Half the bottle appeared to be missing before he heard her, the Tequila delaying his senses enough to barely give him more than a second’s warning before he looked up and saw her lingering in the door frame, the same place she had found him a few short hours ago.

“Hey,” Rogue murmured. She had stripped down to just the pants of the suit and a thin, black tank top. Logan noted the lack of gloves, all that creamy skin gracing the air. Her hair was also down now, and Logan noticed for the first time it was shorter, the longest tendrils barely brushing the arch of her collarbone.

“You need something?” Logan managed gruffly, gripping the bottle tightly, unashamed for her to see what the night had led him to and just how much booze it took for Logan to feel practically anything.

“No,” she said. Rogue was silent as she walked across the room, sitting down opposite of him at the table. She hadn’t asked to join him, but Rouge already knew he wouldn’t protest. Marie, always aware of what we were saying when we weren’t talking. Logan quietly tipped the bottle in her direction, offering it to her, but she shook her head slightly. “It looks good. I would, but…not now,” she finished. Logan smirked a little at that.

"Suit yourself."

“Charles told me you were in Japan,” Rogue said, after a few seconds of silence.

“Home for a while first, then Japan. Tokyo for a bit, but Nagasaki, mostly,” Logan responded, his words running together just the slightest bit. The liquor had stopped burning on its way down and had started to feel smooth. At this point, finally, his healing factor wasn’t catching up so damn quick to him, and the room felt fluid, curving in around them both, as if the rules of physics had ceased to exist.

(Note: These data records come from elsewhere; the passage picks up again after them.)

Lemma abs_segments_join (cwd base name : string) :
  proper_segment name = true ->
  abs_segments cwd (Path.join [base; name])
  = (abs_segments cwd base ++ [name])%list.
Proof.
  intros Hname. pose proof (proper_facts name Hname) as (Hn & _ & _ & Hs).
  assert (Hrel : Path.isAbsolute name = false).
  { destruct name as [|c r]; [discriminate|]. cbn [Str.existsb] in Hs.
    apply orb_false_iff in Hs as [Hc _]. exact Hc. }
  unfold Path.join. cbn [List.filter]. rewrite Hn. cbn [negb].
  destruct (Str.is_empty base) eqn:Eb.
  - (* nothing to join under *)
    destruct base; [|discriminate]. cbn [negb Str.join].
    rewrite normalize_single by assumption.
    unfold abs_segments. rewrite Hrel. cbn [Path.isAbsolute].
    rewrite (split_no_sep _ _ Hs).
    change (Str.split "/" "") with [""].
    rewrite normalize_segments_app_empty.
    now apply normalize_segments_snoc.
  - cbn [negb]. rewrite join_cons2. cbn [Str.join].
    unfold Path.normalize, Path.normalizeString. cbv zeta.
    assert (E0 : Str.is_empty (base +:+ "/" +:+ name) = false)
      by (destruct base; [discriminate | reflexivity]).
    rewrite E0, (isAbsolute_app base _ Eb), ends_with_slash_snoc by assumption.
    rewrite split_app_slash, (split_no_sep _ _ Hs).
    rewrite normalize_segments_snoc by assumption.
    rewrite join_snoc_nonempty by assumption.
    destruct (Path.isAbsolute base) eqn:Ea; cbn [negb].
    + (* an absolute directory *)
      set (nb := Path.normalize_segments false (Str.split "/" base)).
      assert (Hnb : all_proper nb).
      { unfold nb, Path.normalize_segments. apply Forall_rev.
        apply fold_push_false_keeps_proper; [apply split_pieces_no_sep|constructor]. }
      rewrite abs_segments_of_abs.
      * unfold abs_segments. rewrite Ea. reflexivity.
      * apply Forall_app. split; [exact Hnb | now constructor].
    + (* a directory relative to the working directory *)
      set (nt := Path.normalize_segments true (Str.split "/" base)).
      pose proof (normalize_true_entries (Str.split "/" base)
                    (split_pieces_no_sep "/" base)) as Hnt. fold nt in Hnt.
      assert (Hlist : Forall (fun s => Str.is_empty s = false
                         /\ Str.existsb (Char.is_char "/") s = false)
                        (nt ++ [name])%list).
      { apply Forall_app. split; [exact Hnt | now constructor]. }
      assert (Hj : Path.isAbsolute (Str.join "/" (nt ++ [name])) = false).
      { destruct (nt ++ [name])%list as [|x r] eqn:E; [reflexivity|].
        inversion Hlist as [|? ? [Hx1 Hx2] _]; subst.
        apply isAbsolute_join_head; [|exact Hx1].
        destruct x as [|c x]; [discriminate|]. cbn [Str.existsb] in Hx2.
        apply orb_false_iff in Hx2 as [Hc _]. exact Hc. }
      unfold abs_segments. rewrite Hj, Ea.
      rewrite split_join.
      2:{ now destruct nt. }
      2:{ eapply Forall_impl; [exact Hlist|]. now intros s [_ ?]. }
      rewrite app_assoc, normalize_segments_snoc by assumption.
      f_equal. unfold Path.normalize_segments. f_equal.
      rewrite !fold_left_app. unfold nt.
      apply replay_normalized; [apply split_pieces_no_sep|].
      apply fold_push_false_keeps_proper;
        [apply split_pieces_no_sep | constructor].
Qed.

Lemma inside_segments_app (rs rest : list string) :
  inside_segments rs (rs ++ rest)
  = match rest with
    | [] => true
    | x :: _ => negb (Str.startsWith ".." x)
    end.
Proof. unfold inside_segments. now rewrite strip_common_prefix. Qed.

Lemma inside_segments_not_prefix (rs ps : list string) :
  (forall rest, ps <> (rs ++ rest)%list) -> inside_segments rs ps = false.
Proof.
  intros H. unfold inside_segments.
  destruct (strip_common_not_prefix rs ps H) as (u & up & down & ->).
  reflexivity.
Qed.

Lemma abs_segments_resolve (cwd base : string) :
  Path.isAbsolute cwd = true ->
  abs_segments cwd (Path.resolve cwd [base]) = abs_segments cwd base.
Proof.
  intros Hc. rewrite resolve_abs by assumption.
  apply abs_segments_of_abs, abs_segments_proper.
Qed.

(** C10. For every filename the validator accepts and for each of the two
    allowed roots, taken as configured or in its resolved form, the name
    joined under the root is accepted by the sandbox, and the path it
    returns is the entry of that name directly in the root. *)
Theorem validated_name_resolves_to_direct_child :
  forall (cfg : Config) (name base : string),
    Path.isAbsolute (cwd cfg) = true ->
    validateFilename name = Ok tt ->
    In base [WORKDIR cfg; ORCA_USER_DIR cfg] \/ In base (getAllowedRoots cfg) ->
    exists p : string,
      resolveSandboxed cfg (Path.join [base; name]) = Ok p
      /\ direct_child (Path.resolve (cwd cfg) [base]) p name.
Proof.
  intros cfg name base Hc Hv Hbase.
  apply validateFilename_ok, allowed_name_proper in Hv as [Hp Hdd].
  exists (absolute_form cfg (Path.join [base; name])). split.
  - rewrite resolveSandboxed_segments by assumption.
    rewrite !abs_segments_join by assumption.
    assert (Hin : forall b,
               abs_segments (cwd cfg) base = abs_segments (cwd cfg) b ->
               inside_segments (abs_segments (cwd cfg) b)
                 (abs_segments (cwd cfg) base ++ [name]) = true).
    { intros b ->. rewrite inside_segments_app. now rewrite Hdd. }
    assert (Hroot : abs_segments (cwd cfg) base
                    = abs_segments (cwd cfg) (WORKDIR cfg)
                    \/ abs_segments (cwd cfg) base
                       = abs_segments (cwd cfg) (ORCA_USER_DIR cfg)).
    { unfold getAllowedRoots in Hbase. simpl in Hbase.
      destruct Hbase as [[<-|[<-|[]]] | [<-|[<-|[]]]]; auto;
        rewrite abs_segments_resolve by assumption; auto. }
    destruct Hroot as [E|E]; rewrite (Hin _ E); [reflexivity|].
    now rewrite orb_true_r.
  - unfold direct_child.
    rewrite segments_absolute_form, segments_root by assumption.
    now apply abs_segments_join.
Qed.

Lemma validated_name_resolves_to_direct_child_witness :
  exists p : string,
    resolveSandboxed sample_config
                     (Path.join [WORKDIR sample_config; "test_cube.stl"])
    = Ok p
    /\ direct_child (Path.resolve (cwd sample_config) [WORKDIR sample_config])
                    p "test_cube.stl".
Proof.
  apply validated_name_resolves_to_direct_child.
  - reflexivity.
  - reflexivity.
  - left. left. reflexivity.
Defined.

(** *** The sandbox on arbitrary paths *)

Lemma access_denied_message_includes (raw normalised r1 r2 : string) :
  let message := access_denied_message raw normalised [r1; r2] in
  includes raw message = true
  /\ includes normalised message = true
  /\ includes r1 message = true
  /\ includes r2 message = true.
Proof.
  unfold access_denied_message. cbn [Str.join].
  repeat split.
  - do 2 apply includes_app_r. apply includes_prefix.
  - do 6 apply includes_app_r. apply includes_prefix.
  - do 9 apply includes_app_r. apply includes_prefix.
  - do 11 apply includes_app_r. apply includes_self.
Qed.

(** Inside a root, on a segment that does not begin with two periods:
    accepted, and the result is the absolute form, a descendant. *)
Lemma resolveSandboxed_accepts (cfg : Config) (raw base : string)
      (rest : list string) :
  Path.isAbsolute (cwd cfg) = true ->
  base = WORKDIR cfg \/ base = ORCA_USER_DIR cfg ->
  Path.segments (absolute_form cfg raw)
  = (Path.segments (Path.resolve (cwd cfg) [base]) ++ rest)%list ->
  match rest with
  | [] => True
  | x :: _ => Str.startsWith ".." x = false
  end ->
  resolveSandboxed cfg raw = Ok (absolute_form cfg raw)
  /\ descendant_or_self (Path.resolve (cwd cfg) [base]) (absolute_form cfg raw).
Proof.
  intros Hc Hbase Hseg Hrest. split; [|now exists rest].
  rewrite segments_absolute_form, segments_root in Hseg by assumption.
  rewrite resolveSandboxed_segments by assumption. rewrite Hseg.
  assert (Hin : inside_segments (abs_segments (cwd cfg) base)
                  (abs_segments (cwd cfg) base ++ rest) = true).
  { rewrite inside_segments_app. destruct rest; [reflexivity|].
    now rewrite Hrest. }
  destruct Hbase as [-> | ->]; rewrite Hin; [reflexivity|].
  now rewrite orb_true_r.
Qed.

“Japan… that’s a bit different for you,” she said, her voice even.

“Yeah well, at first it wasn’t voluntary,” he murmured, looking at her. “Then, it was.” Images of that fucking hole in Nagasaki flooded his mind, followed by friendlier memories, the sight of the coastline, the water lapping at his feet, the curve of Mariko’s lips. Logan had always assumed Japan had been about learning patience, learning to let things go, but since the return of the memories, he wasn’t so sure. He seemed destined to run right back into the past, over and over again. He looked over to Rogue once more. He was in a fucking loop.

“Were you there, then, in Japan, when the school…?” Rogue began. It took Logan a second to catch up, realizing what she meant.

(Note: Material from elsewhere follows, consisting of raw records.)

(** * yammy-go: the YAML merge engine of [internal/yaml]

    A shallow embedding of the merge engine ([UpdateYAML],
    [updateYamlFromStruct], [updateField], [findNodes], [updateNode],
    [updateSequence], [createOrReuseNode], [updateMapping],
    [createOrReusePair], [adjustNodeColumns], [detectIndentation]) and the
    properties of it that the design document states.

    The engine works on [*yaml.Node] pointers and mutates the nodes in
    place.  Nodes therefore live in a store (an arena: a pointer is an index
    into it), every function is a computation over that store, and node
    identity is pointer equality. *)

From Stdlib Require Import ZArith String Ascii List Lia DecimalString DecimalZ DecimalPos.
From stdpp Require Import base tactics option list strings sets.

Set Warnings "-register-all".

Local Open Scope string_scope.
Local Open Scope list_scope.
Local Open Scope Z_scope.

(** ** Pointers and nodes (gopkg.in/yaml.v3 [Node]) *)

Abbreviation loc := nat (only parsing).

Inductive NodeKind :=
| ZeroKind        (* the zero value of a fresh [&yaml.Node{}] *)
| DocumentNode
| SequenceNode
| MappingNode
| ScalarNode
| AliasNode.

Record Node := mkNode {
  Kind : NodeKind;
  Style : Z;
  Tag : string;
  Value : string;
  Anchor : string;
  Alias : option loc;
  Content : list loc;
  HeadComment : string;
  LineComment : string;
  FootComment : string;
  Line : Z;
  Column : Z
}.

(** [&yaml.Node{}] *)
Definition zeroNode : Node :=
  mkNode ZeroKind 0 "" "" "" None [] "" "" "" 0 0.

Definition setKind (k : NodeKind) (n : Node) : Node :=
  mkNode k (Style n) (Tag n) (Value n) (Anchor n) (Alias n) (Content n)
         (HeadComment n) (LineComment n) (FootComment n) (Line n) (Column n).
Definition setStyle (s : Z) (n : Node) : Node :=
  mkNode (Kind n) s (Tag n) (Value n) (Anchor n) (Alias n) (Content n)
         (HeadComment n) (LineComment n) (FootComment n) (Line n) (Column n).
Definition setTag (t : string) (n : Node) : Node :=
  mkNode (Kind n) (Style n) t (Value n) (Anchor n) (Alias n) (Content n)
         (HeadComment n) (LineComment n) (FootComment n) (Line n) (Column n).
Definition setValue (v : string) (n : Node) : Node :=
  mkNode (Kind n) (Style n) (Tag n) v (Anchor n) (Alias n) (Content n)
         (HeadComment n) (LineComment n) (FootComment n) (Line n) (Column n).
Definition setContent (c : list loc) (n : Node) : Node :=
  mkNode (Kind n) (Style n) (Tag n) (Value n) (Anchor n) (Alias n) c
         (HeadComment n) (LineComment n) (FootComment n) (Line n) (Column n).
Definition setLine (l : Z) (n : Node) : Node :=
  mkNode (Kind n) (Style n) (Tag n) (Value n) (Anchor n) (Alias n) (Content n)
         (HeadComment n) (LineComment n) (FootComment n) l (Column n).
Definition setColumn (c : Z) (n : Node) : Node :=
  mkNode (Kind n) (Style n) (Tag n) (Value n) (Anchor n) (Alias n) (Content n)
         (HeadComment n) (LineComment n) (FootComment n) (Line n) c.

Definition NodeKind_eqb (a b : NodeKind) : bool :=
  match a, b with
  | ZeroKind, ZeroKind | DocumentNode, DocumentNode
  | SequenceNode, SequenceNode | MappingNode, MappingNode
  | ScalarNode, ScalarNode | AliasNode, AliasNode => true
  | _, _ => false
  end.

(** The store: [h !! l] is the node a pointer [l] points to; a pointer
    outside the store is nil. *)
Abbreviation heap := (list Node) (only parsing).

(** ** The merged value (package reflect) *)

Module reflect.

Inductive Kind :=
| Invalid | Bool | Int | Int8 | Int16 | Int32 | Int64
| Uint | Uint8 | Uint16 | Uint32 | Uint64 | Uintptr
| Float32 | Float64 | Complex64 | Complex128
| Array | Chan | Func | Interface | Map | Pointer | Slice
| String | Struct | UnsafePointer.

Definition Kind_eqb (a b : Kind) : bool :=
match a, b with
| Invalid, Invalid | Bool, Bool | Int, Int | Int8, Int8 | Int16, Int16
| Int32, Int32 | Int64, Int64 | Uint, Uint | Uint8, Uint8
| Uint16, Uint16 | Uint32, Uint32 | Uint64, Uint64 | Uintptr, Uintptr
| Float32, Float32 | Float64, Float64 | Complex64, Complex64
| Complex128, Complex128 | Array, Array | Chan, Chan | Func, Func
| Interface, Interface | Map, Map | Pointer, Pointer | Slice, Slice
| String, String | Struct, Struct | UnsafePointer, UnsafePointer => true
| _, _ => false
end.

(** [reflect.StructField]: the field's [Name] and the result of
[Tag.Get("yaml")] (empty when the field has no yaml tag). *)
Record StructField := mkField { Name : string; TagYaml : string }.

(** A [reflect.Value], by kind.
- [VInterface]: kind Interface; [None] is the nil interface,
[Some v] has [Elem() = v].
- [VPtr]: kind Ptr; [None] is the nil pointer; [text] is its [%v] form.
- [VStruct]: kind Struct, the fields in declaration order.
- [VSlice]: kind Slice or Array, the elements in index order.
- [VMap]: kind Map; [keyKind] is [Type().Key().Kind()]; the entries
in the order in which [MapKeys]/[MapRange] enumerate them, each key
given by its text ([key.String()] for a string key, which is also
its [%v] form).
- [VInt]: kinds Int, Int8, Int16, Int32, Int64.
- [VFloat]: kinds Float32, Float64, given by the [%g] text.
- [VBool], [VString].
- [VOther]: every other kind (the unsigned integers [Uint] ... [Uintptr],
complex numbers, channels, functions, ...), given by its kind and its
[%v] text.
- [VInvalid]: the zero [reflect.Value] ([reflect.ValueOf(nil)], or
[Elem()] of a nil pointer).
- [VReadOnly]: the value with the read-only flag set, as [Field] returns
it for an unexported field; the values taken out of it by [Elem],
[Index], [MapIndex] and the map iterator inherit the flag, and
[Interface()] panics on a value that has it.  [reflect.ValueOf] never
sets the flag. *)
#[local] Unset Elimination Schemes.
Inductive Value :=
| VInterface (elem : option Value)
| VPtr (elem : option Value) (text : string)
| VStruct (fields : list (StructField * Value))
| VSlice (elems : list Value)
| VMap (keyKind : Kind) (entries : list (string * Value))
| VInt (i : Z)
| VFloat (text : string)
| VBool (b : bool)
| VString (s : string)
| VOther (kind : Kind) (text : string)
| VInvalid
| VReadOnly (v : Value).
#[local] Set Elimination Schemes.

“No. Not yet. But I was by the time I found out about it a few years later,” he said carelessly. He felt her stiffen slightly at that. If she was upset with him for being absent, he could understand that. What he didn’t get was this newfound strange allegiance to the north, this rebel-like brand of loyalty. He, at times, had fought just as hard alongside the X-Men for their survival, but the Rogue he had known had never blindly followed anything so faithfully, particularly when it meant joining up with a team that might end up getting themselves, or others, killed. Especially up north, he knew some of the mutant rights factions were sloppy. Rogue wasn’t. Or shouldn’t be. The thought suddenly reminded him of the lingering smell of deceit in the air he sensed earlier, and with the Tequila finally disintegrating the remains of inhibition, he pressed her.

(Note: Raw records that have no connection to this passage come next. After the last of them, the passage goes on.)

(** X11.  A product whose name has a non-space character beyond the 100th, or
    whose category has one beyond the 50th, or whose price rounds to nine or
    more digits before the point, is refused by [createProduct] and by
    [updateProduct]: the answer is 500 and the whole store, sequences
    included, is as it was. *)
Theorem product_values_out_of_bounds_refused (b : ProductBody) (s : Store) :
  (∃ v, b_product_name b = Some v ∧
        (100 < char_length (list_ascii_of_string v))%nat ∧
        forallb is_space (drop_chars 100 (list_ascii_of_string v)) = false) ∨
  (∃ v, b_category b = Some v ∧
        (50 < char_length (list_ascii_of_string v))%nat ∧
        forallb is_space (drop_chars 50 (list_ascii_of_string v)) = false) ∨
  (∃ n, b_price b = Some n ∧
        10 ^ 10 ≤ Z.abs (round_half_away (mant n * 100) (pow10 (scale n)))) →
  createProduct b s = (internal_server_error, s) ∧
  ∀ id, updateProduct id b s = (internal_server_error, s).
Proof.
  intros Hbad.
  assert (Hv : ∀ v, product_values (b_product_name b) (b_price b) (b_category b)
                    ≠ Ok v).
  { intros [[n p] c] (Hn & Hp & Hc)%product_values_inv.
    destruct Hbad as [(v&E&Hl&Hs)|[(v&E&Hl&Hs)|(m&E&Hm)]]; rewrite E in *.
    - apply nullable_Some_inv in Hn as (v' & _ & Hv').
      by apply (varchar_too_long 100 v Hl Hs v').
    - apply nullable_Some_inv in Hc as (v' & _ & Hv').
      by apply (varchar_too_long 50 v Hl Hs v').
    - apply nullable_Some_inv in Hp as (c' & _ & Hc').
      unfold numeric_10_2 in Hc'.
      destruct (Z.ltb_spec (Z.abs (round_half_away (mant m * 100) (pow10 (scale m))))
                           (10 ^ 10)); [lia|done]. }
  split.
  - unfold createProduct, insert_product.
    destruct (product_values _ _ _) as [v|e] eqn:E; [by destruct (Hv v)|done].
  - intros id. apply updateProduct_rejected. intros [[v E] _]. by apply (Hv v).
Qed.

Lemma product_values_out_of_bounds_refused_witness :
  10 ^ 10 ≤ Z.abs (round_half_away (mant (js_int 100000000) * 100)
                                   (pow10 (scale (js_int 100000000)))) ∧
  createProduct (laptop_body (js_int 100000000) None) (shop 10)
    = (internal_server_error, shop 10) ∧
  (50 < char_length (list_ascii_of_string (replicate_string 51 "€")))%nat ∧
  createProduct
    (product_body (Some "Laptop") None (Some (replicate_string 51 "€")) None)
    (shop 10) = (internal_server_error, shop 10).
Proof.
  assert (H : 10 ^ 10 ≤ Z.abs (round_half_away (mant (js_int 100000000) * 100)
                                 (pow10 (scale (js_int 100000000)))))
    by (vm_compute; discriminate).
  assert (H51 : (50 < char_length
                        (list_ascii_of_string (replicate_string 51 "€")))%nat)
    by (vm_compute; lia).
  split_and!; [exact H| |exact H51|].
  - apply (product_values_out_of_bounds_refused
             (laptop_body (js_int 100000000) None) (shop 10)).
    right; right. exists (js_int 100000000). split; [reflexivity|exact H].
  - apply (product_values_out_of_bounds_refused
             (product_body (Some "Laptop") None (Some (replicate_string 51 "€")) None)
             (shop 10)).
    right; left. exists (replicate_string 51 "€").
    split_and!; [reflexivity|exact H51|reflexivity].
Defined.

(** ** Updating twice *)

Lemma set_products_insert_twice k row s :
  set_products (insert k row) (set_products (insert k row) s)
  = set_products (insert k row) s.
Proof. unfold set_products. simpl. f_equal. apply insert_insert_eq. Qed.

Lemma set_sales_insert_twice k row s :
  set_sales (insert k row) (set_sales (insert k row) s)
  = set_sales (insert k row) s.
Proof. unfold set_sales. simpl. f_equal. apply insert_insert_eq. Qed.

“Why aren’t you telling them everything, Rogue?” Logan asked. She looked up at him sharply then, and he could practically hear the olive branch that she had initially extended to him snapping between them.

“I’m telling the truth,” she recoiled, her voice quiet, threaded with caution. Also not a direct answer to the question. “And Charles would know if I wasn’t.”

“Half-truths,” Logan offered, tipping the bottle once more in her direction.

“You have no idea what you’re talking about,” she said carefully, putting her hands at her sides.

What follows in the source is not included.